[DATA IN THIS EXERCISE Boundary: Start]

(** * kit-mcp: rate limiter, response cache and account-audit aggregator

    A shallow embedding of [src/utils/rate-limiter.ts], [src/utils/cache.ts]
    and [src/functions/account-audit.ts], with the properties the
    specification states about them, followed by the parts of
    [src/services/kit-api-client.ts] and [src/config/auth.ts] they work
    with and further properties of the code.

    Conventions.
    - JavaScript strings are [string], sequences of code units below 256
      (Latin-1); [toLowerCase] is the case mapping of that range.
    - Millisecond timestamps, identifiers and request counts are [Z].
    - The scores are JavaScript numbers; they are computed here over the
      rationals [Q] ([==] is equality of rationals).
    - A property that may be missing from an object ([undefined]) is an
      [option]; [x || d] and [x ?. f] are written out on options. *)

From Stdlib Require Import ZArith QArith Qminmax String Ascii List Bool Lia.
From Stdlib Require Import DecimalString Qpower Qround Lqa.
From stdpp Require Import base option list gmap strings sorting.

Local Open Scope string_scope.
Local Open Scope list_scope.
Local Open Scope Z_scope.

(** ** JavaScript string primitives *)

Module JsString.

(** [c.toLowerCase()] for one code unit: the capitals [A]..[Z] and the
    accented capitals 192..222 (but not the sign 215) are shifted by 32. *)
Definition lower_ascii (c : ascii) : ascii :=
  let n := nat_of_ascii c in
  if (Nat.leb 65 n && Nat.leb n 90)
     || (Nat.leb 192 n && Nat.leb n 222 && negb (Nat.eqb n 215))
  then ascii_of_nat (n + 32) else c.

(** [s.toLowerCase()] *)
Fixpoint toLowerCase (s : string) : string :=
  match s with
  | EmptyString => EmptyString
  | String c rest => String (lower_ascii c) (toLowerCase rest)
  end.

(** [s.startsWith(p)], the test [includes] makes at one position. *)
Fixpoint startsWith (p s : string) : bool :=
  match p, s with
  | EmptyString, _ => true
  | String _ _, EmptyString => false
  | String a p', String b s' => Ascii.eqb a b && startsWith p' s'
  end.

(** [s.includes(sub)]: [sub] occurs at some position of [s]. *)
Fixpoint includes (s sub : string) : bool :=
  startsWith sub s ||
  match s with
  | EmptyString => false
  | String _ rest => includes rest sub
  end.

(** The declarative reading of "contains": [sub] is a contiguous part. *)
Definition contains (s sub : string) : Prop :=
  exists pre post : string, s = pre +:+ sub +:+ post.

(** "contains, ignoring case" for an all-lowercase keyword. *)
Definition contains_ci (s kw : string) : Prop :=
  contains (toLowerCase s) kw.

End JsString.

(** ** Remote entities ([src/types/core.ts]) and responses *)

(** The outcome of one promise handed to [Promise.allSettled]. *)
Inductive Settled (A : Type) : Type :=
| Fulfilled (value : A)
| Rejected (reason : string).
Arguments Fulfilled {A} value.
Arguments Rejected {A} reason.

Record Tag := {
  tag_id : Z;
  tag_name : string;
  tag_created_at : string }.

Record Sequence := {
  seq_id : Z;
  seq_name : string;
  seq_created_at : string;
  seq_hold : bool;
  seq_repeat : bool }.
(** The legacy project uses pip; asked to migrate from Poetry the plan
    starts with the Poetry step, and asked to migrate from conda it has no
    package-manager step. *)
Lemma override_decides_the_package_manager_step_witness :
  (exists rest,
     create_migration_plan Sample.libs Sample.legacy_tree Sample.root (Some "poetry")
     = Ok (package_manager_step Sample.root POETRY :: rest))
  /\ (exists steps,
        create_migration_plan Sample.libs Sample.legacy_tree Sample.root (Some "conda")
        = Ok steps
        /\ Forall (fun s => is_package_manager_step s = false) steps).
Proof.
  split.
  - assert (exists steps,
              create_migration_plan Sample.libs Sample.legacy_tree Sample.root
                (Some "poetry") = Ok steps) as [steps E]
      by (eexists; vm_compute; reflexivity).
    destruct (override_decides_the_package_manager_step
                Sample.libs Sample.legacy_tree Sample.root "poetry" steps)
      as (rest & -> & _); [discriminate | exact E |].
    exists rest. exact E.
  - eexists. split; [vm_compute; reflexivity|].
    match goal with
    | |- Forall _ ?s =>
        exact (override_decides_the_package_manager_step
                 Sample.libs Sample.legacy_tree Sample.root "conda" s
                 ltac:(discriminate) ltac:(vm_compute; reflexivity))
    end.
Defined.

(** *** The loop over the steps *)

Lemma execute_spec (L : Libs) (root : path) (dr : bool)
    (steps : list MigrationStep) :
  forall (log : list string * list string) (w : world),
  exists (changes errors : list string) (w' : world),
    execute L root dr steps log w = (Ok (fst log ++ changes, snd log ++ errors), w')
    /\ (length errors <= length steps)%nat
    /\ Forall (step_error L steps) errors.
Proof.
  induction steps as [|st steps IH]; intros log w.
  - exists [], [], w. simpl. rewrite !app_nil_r. destruct log.
    split; [reflexivity|]. split; [lia|constructor].
  - cbn [execute]. unfold St.bind at 1. unfold try_catch, St.bind at 1.
    assert (Hmono : forall errs, Forall (step_error L steps) errs ->
                                 Forall (step_error L (st :: steps)) errs).
    { intros errs. apply List.Forall_impl. intros m (s0 & e0 & Hin & ->).
      exists s0, e0. split; [right; exact Hin|reflexivity]. }
    destruct (run_step L root dr st w) as [[ch|e] w1].
    + cbn [ret fst snd].
      destruct (IH (fst log ++ ch, snd log) w1) as (c & e & w' & E & Hl & Hf).
      cbn [fst snd] in E. rewrite E.
      exists (ch ++ c), e, w'. rewrite app_assoc.
      split; [reflexivity|]. split; [simpl; lia|]. apply Hmono, Hf.
    + cbn [ret fst snd].
      destruct (IH (fst log, snd log ++ ["Error during " +:+ description st
                                          +:+ ": " +:+ str_exn L e]) w1)
        as (c & e' & w' & E & Hl & Hf).
      cbn [fst snd] in E. rewrite E.
      eexists c, (_ :: e'), w'. rewrite <- app_assoc.
      split; [reflexivity|]. split; [simpl; lia|].
      constructor; [|apply Hmono, Hf].
      exists st, e. split; [left; reflexivity|reflexivity].
Qed.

[DATA IN THIS EXERCISE Boundary: End]

- EXERCISE REQUIREMENTS -
Please transcribe exactly the lines above from the line that has "From Stdlib Require Import ZArith" up to and including the line that has "all-lowercase keyword. *)"; no other line belongs in the answer.

- SOLUTION TO THE EXERCISE -
From Stdlib Require Import ZArith QArith Qminmax String Ascii List Bool Lia.
From Stdlib Require Import DecimalString Qpower Qround Lqa.
From stdpp Require Import base option list gmap strings sorting.

Local Open Scope string_scope.
Local Open Scope list_scope.
Local Open Scope Z_scope.

(** ** JavaScript string primitives *)

Module JsString.

(** [c.toLowerCase()] for one code unit: the capitals [A]..[Z] and the
    accented capitals 192..222 (but not the sign 215) are shifted by 32. *)
Definition lower_ascii (c : ascii) : ascii :=
  let n := nat_of_ascii c in
  if (Nat.leb 65 n && Nat.leb n 90)
     || (Nat.leb 192 n && Nat.leb n 222 && negb (Nat.eqb n 215))
  then ascii_of_nat (n + 32) else c.

(** [s.toLowerCase()] *)
Fixpoint toLowerCase (s : string) : string :=
  match s with
  | EmptyString => EmptyString
  | String c rest => String (lower_ascii c) (toLowerCase rest)
  end.

(** [s.startsWith(p)], the test [includes] makes at one position. *)
Fixpoint startsWith (p s : string) : bool :=
  match p, s with
  | EmptyString, _ => true
  | String _ _, EmptyString => false
  | String a p', String b s' => Ascii.eqb a b && startsWith p' s'
  end.

(** [s.includes(sub)]: [sub] occurs at some position of [s]. *)
Fixpoint includes (s sub : string) : bool :=
  startsWith sub s ||
  match s with
  | EmptyString => false
  | String _ rest => includes rest sub
  end.

(** The declarative reading of "contains": [sub] is a contiguous part. *)
Definition contains (s sub : string) : Prop :=
  exists pre post : string, s = pre +:+ sub +:+ post.

(** "contains, ignoring case" for an all-lowercase keyword. *)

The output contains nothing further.